Machine learning-assisted reprogramming of CRISPR/Cas9 guide RNA for multiplex editing and minimized tracrRNA-dependent off-target

While the single-handle fixed guide RNA (gRNA) configuration in CRISPR/Cas9 systems enables straightforward implementation and efficient delivery, it may concurrently hinder flexible adaptability and reprogrammability. Leveraging the sophisticated architecture of bacterial interspaced short palindromic repeats, we develop a separately expressed gRNA (segRNA) system enabling efficient multiplex editing. We further apply machine learning, trained on high-throughput variant screens, to design optimized non-repetitive crRNA-tracrRNA pairs, facilitating functional annotation of lineage-specific core enhancers using one-step generated dual segRNA libraries and simultaneous interference of six Polycomb repressive complex 1/2 (PRC1/2) components. Exploiting segRNA reprogrammability, we redesign sgRNA sequences to minimize sgRNA self-editing during PAM-less SpRY-Cas9-mediated base editing and engineer tracrRNAs complementary to endogenous coding and noncoding RNAs for CRISPRa-based expression detection.
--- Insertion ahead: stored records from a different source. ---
(** What a resolved run of [extract] has done. *)
Lemma extract_resolved arr selected result :
  exclude arr = Resolved selected ->
  extract arr = Resolved result ->
  result = map resultOf selected
  /\ failed arr = filter unparsable selected
  /\ Forall readable selected
  /\ (selected <> [] -> progress_available getRC = true).
Proof.
  intros Hsel Hres. unfold extract, failed, extract_run, then_ in *.
  rewrite Hsel in *.
  destruct (map_ selected (processFile getRC) start) as [st [mapped|e]] eqn:Hmap.
  - destruct (onSelected_after_map selected st _ Hmap) as (st' & Hrun & Hbad' & _).
    rewrite Hrun in *. simpl in Hres. injection Hres as <-. simpl.
    destruct (mapFrom_returned _ _ _ _ _ Hmap) as (-> & Hbad & Hall & Hterm).
    rewrite Hbad'. repeat split; assumption.
  - rewrite (onSelected_map_throws _ _ _ Hmap) in Hres. discriminate.
Qed.

End PipelineFacts.

(* ------------------------------------------------------------------ *)
(** * The claims *)

Section Claims.

Context `{Collaborators}.

Lemma parse_throw_unparsable file e :
  parse_completion (parse (textOf file)) = Throw e ->
  unparsable file = true /\ tagsOf (textOf file) = [].
Proof.
  intros Hp. unfold unparsable, throwsOn, tagsOf.
  now rewrite (acornParse_throw _ _ [] Hp).
Qed.

(** Among selected files, the first one whose read throws. *)
Lemma first_unreadable (selected : list string) file e :
  In file selected ->
  readFileSync (file_path getRC file) = Throw e ->
  exists before f after e',
    selected = before ++ f :: after
    /\ Forall readable before
    /\ readFileSync (file_path getRC f) = Throw e'.
Proof.
  induction selected as [|g l IH]; intros Hin Hread; [destruct Hin|].
  destruct (readFileSync (file_path getRC g)) as [text|e'] eqn:Hg.
  - destruct Hin as [-> | Hin]; [congruence|].
    destruct (IH Hin Hread) as (before & f & after & e' & -> & Hall & Hf).
    exists (g :: before), f, after, e'. split; [reflexivity|].
    split; [|exact Hf]. constructor; [|exact Hall]. now exists text.
  - exists [], g, l, e'. auto.
Qed.

(** C1 (amended).  When the Selector resolves with readable files and the
    progress display is available (verbosity below 2, or standard output is
    a terminal), [extract] resolves with the ordered sequence of FileResult,
    one per selected path, and with nothing else.  The paths on which
    [acornParse] threw are kept in the local array [badFiles]: at verbosity 2
    and above they are the last lines printed, at verbosity 1 their number
    is the last line printed. *)
Theorem extract_resolves_with_file_results arr selected :
  exclude arr = Resolved selected ->
  Forall readable selected ->
  progress_available getRC = true ->
  extract arr = Resolved (map resultOf selected)
  /\ failed arr = filter unparsable selected
  /\ ((2 <= verbosity getRC)%Z -> failed arr <> [] ->
      exists before, printed arr = before ++ map ConsoleLog (failed arr))
  /\ (verbosity getRC = 1%Z -> failed arr <> [] ->
      exists before,
        printed arr
        = before ++ [ConsoleLog (show_nat (List.length (failed arr))
                                   +++ " files were unparsable")]).
Proof. apply extract_run_readable. Qed.

(** C2.  The resolved output has as many FileResults as the Selector
    yielded files: the file at each index produces the FileResult at that
    index, whether or not its parse fails.  Over readable files, the
    progress display being available, the run does resolve. *)
Theorem one_result_per_selected_file arr selected :
  exclude arr = Resolved selected ->
  (forall result,
     extract arr = Resolved result ->
     List.length result = List.length selected
     /\ forall i file, nth_error selected i = Some file ->
          exists r, nth_error result i = Some r /\ file_name r = file)
  /\ (Forall readable selected ->
      progress_available getRC = true ->
      exists result, extract arr = Resolved result).
Proof.
  intros Hsel. split.
  - intros result Hres.
    destruct (extract_resolved arr selected result Hsel Hres) as (-> & _).
    split; [apply length_map|].
    intros i file Hi. exists (resultOf file). split; [|reflexivity].
    now apply map_nth_error.
  - intros Hall Hterm.
    destruct (extract_run_readable arr selected Hsel Hall Hterm) as (Hres & _).
    eauto.
Qed.

(** C3.  A selected file whose text the parser refuses is recovered
    locally.  The exception is caught in the callback, which pushes the path
    on the failure list whatever the terminal is and then returns the
    file's FileResult, unless the progress display is asked of a stream
    that is not a terminal, as for any other file.  In the resolved value
    every file keeps the FileResult of its own text, and the results of the
    other files are those of a run without the bad file.  Over readable
    files, the progress display being available, the run does resolve. *)
Theorem parse_failure_is_local arr before file after e :
  exclude arr = Resolved (before ++ file :: after) ->
  readable file ->
  parse_completion (parse (textOf file)) = Throw e ->
  (forall fileCount st,
     badFiles (fst (processFile getRC file fileCount st)) = badFiles st ++ [file]
     /\ (snd (processFile getRC file fileCount st) = Normal (resultOf file)
         \/ (progress_available getRC = false
             /\ snd (processFile getRC file fileCount st)
                = Throw (TypeError "process.stdout.clearLine is not a function"))))
  /\ (forall result,
        extract arr = Resolved result ->
        In file (failed arr)
        /\ result = map resultOf before ++ resultOf file :: map resultOf after
        /\ snd (onSelected (before ++ after) start)
           = Normal (map resultOf before ++ map resultOf after))
  /\ (Forall readable (before ++ file :: after) ->
      progress_available getRC = true ->
      exists result, extract arr = Resolved result).
Proof.
  intros Hsel Hr Hp.
  destruct (parse_throw_unparsable file e Hp) as [Hun _].
  split; [|split].
  - intros fileCount st. unfold unparsable in Hun.
    destruct (progress_available getRC) eqn:Hterm.
    + destruct (processFile_readable getRC file fileCount _ st Hterm
                  (readable_textOf _ Hr)) as (st' & -> & Hbad).
      simpl. rewrite Hbad, Hun. split; [reflexivity | now left].
    + destruct (processFile_no_progress getRC file fileCount _ st Hterm
                  (readable_textOf _ Hr)) as (st' & -> & Hbad).
      simpl. rewrite Hbad, Hun. split; [reflexivity | now right].
  - intros result Hres.
    destruct (extract_resolved arr _ result Hsel Hres) as (-> & Hbad & Hall & Hterm).
    split; [|split].
    + rewrite Hbad. apply filter_In. split; [|exact Hun].
      apply in_or_app. right. now left.
    + now rewrite map_app.
    + assert (Hall' : Forall readable (before ++ after)).
      { apply Forall_app in Hall. destruct Hall as [Hb Ha].
        apply Forall_app. split; [exact Hb | now inversion Ha]. }
      assert (Hok : progress_available getRC = true).
      { apply Hterm. now destruct before. }
      destruct (mapFrom_readable _ 0 start Hok Hall') as (st & Hmap & _).
      destruct (onSelected_after_map _ st _ Hmap) as (st' & Hrun & _).
      rewrite Hrun, map_app. reflexivity.
  - intros Hall Hterm.
    destruct (extract_run_readable arr _ Hsel Hall Hterm) as (Hres & _). eauto.
Qed.

(** C4 (amended).  A selected file whose text the parser refuses is
    recorded and not partially analysed: [acornParse] leaves [tagContent] as
    it was, whatever comments the parser had read before the error, and in
    the resolved value the FileResult of the file has empty content.  Over
    readable files, the progress display being available, the run does
    resolve. *)
Theorem parse_failure_leaves_content_empty arr selected file e :
  exclude arr = Resolved selected ->
  In file selected ->
  parse_completion (parse (textOf file)) = Throw e ->
  (forall tagContent, acornParse (textOf file) tagContent = (tagContent, Throw e))
  /\ (forall result,
        extract arr = Resolved result ->
        In file (failed arr)
        /\ In {| content := []; file_name := file |} result
        /\ forall r, In r result -> file_name r = file -> content r = [])
  /\ (Forall readable selected ->
      progress_available getRC = true ->
      exists result, extract arr = Resolved result).
Proof.
  intros Hsel Hin Hp.
  destruct (parse_throw_unparsable file e Hp) as [Hun Hnil].
  split; [|split].
  - intros tagContent. now apply acornParse_throw.
  - intros result Hres.
    destruct (extract_resolved arr _ result Hsel Hres) as (-> & Hbad & _).
    split; [|split].
    + rewrite Hbad. apply filter_In. now split.
    + apply in_map_iff. exists file. split; [|exact Hin].
      unfold resultOf. now rewrite Hnil.
    + intros r Hr Hname. apply in_map_iff in Hr.
      destruct Hr as (f & <- & _). simpl in Hname. subst f. exact Hnil.
  - intros Hall Hterm.
    destruct (extract_run_readable arr _ Hsel Hall Hterm) as (Hres & _). eauto.
Qed.

(** C5 (amended).  In a tree whose offsets follow the source text and in
    which no JSX node spans the end of the comment, the binder takes for a
    comment the first node, in walk order, that starts at or after the
    comment's end offset; its start is the least such start, and what is
    pushed is decided by its kind.  Where no node starts at or after that
    offset the comment adds nothing to [tagContent] and the call returns. *)
Theorem binder_takes_nearest_following_node tree c tagContent :
  well_nested tree = true ->
  walkable tree (pos c) = true ->
  ((exists m, In m (nodes tree) /\ pos c <= node_start m) ->
   exists n,
     findNodeAfter tree (pos c) = Normal (Some n)
     /\ find (fun m => pos c <=? node_start m) (nodes tree) = Some n
     /\ In n (nodes tree)
     /\ pos c <= node_start n
     /\ (forall m, In m (nodes tree) -> pos c <= node_start m ->
           node_start n <= node_start m)
     /\ bindComment tree c tagContent
        = match node_shape n with
          | MethodDefinition key =>
              (tagContent ++ [ {| comment := raw_comment c; name := name_of key |} ],
               Normal tt)
          | VariableDeclaration ds =>
              (tagContent
                 ++ map (fun d => {| comment := raw_comment c;
                                     name := name_of (id d) |}) ds,
               Normal tt)
          | FunctionDeclaration (Some i) =>
              (tagContent ++ [ {| comment := raw_comment c; name := name_of i |} ],
               Normal tt)
          | FunctionDeclaration None =>
              (tagContent, Throw (TypeError "Cannot read property 'name' of null"))
          | OtherNode _ => (tagContent, Normal tt)
          end)
  /\ ((forall m, In m (nodes tree) -> node_start m < pos c) ->
      findNodeAfter tree (pos c) = Normal None
      /\ bindComment tree c tagContent = (tagContent, Normal tt)).
Proof.
  intros Hwf Hwalk.
  pose proof (findNodeAfter_walk_order tree (pos c) Hwf Hwalk) as Hfind.
  split.
  - intros (m & Hm & Hpos).
    destruct (find (fun m => pos c <=? node_start m) (nodes tree)) as [n|] eqn:Hfirst.
    + exists n. destruct (findNodeAfter_sound _ _ _ Hfind) as [Hin Hle].
      split; [exact Hfind|]. split; [reflexivity|].
      split; [exact Hin|]. split; [exact Hle|].
      split; [exact (findNodeAfter_least _ _ _ Hwf Hfind)|].
      unfold bindComment. rewrite Hfind.
      destruct (node_shape n) as [key | ds | [i|] | ty]; try reflexivity.
      apply forEach_push.
    + pose proof (findNodeAfter_none _ _ Hwf Hfind m Hm). lia.
  - intros Hnone.
    assert (Hf : findNodeAfter tree (pos c) = Normal None).
    { rewrite Hfind. f_equal. apply find_all_false. intros m Hm.
      apply Nat.leb_gt. now apply Hnone. }
    split; [exact Hf|]. unfold bindComment. now rewrite Hf.
Qed.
Crucially, we reveal that any gRNA possessing tracrRNA can hijack endogenous RNAs to form unintended segRNA complexes, leading to low-frequency but pervasive off-target effects. We also strategically reprogram crRNA-tracrRNA repeats to eliminate tracrRNA-dependent off-targeting. Collectively, we establish a versatile segRNA reprogramming platform enabling multiplex genome editing, functional enhancer screening, RNA-based sensing, and high-fidelity optimization.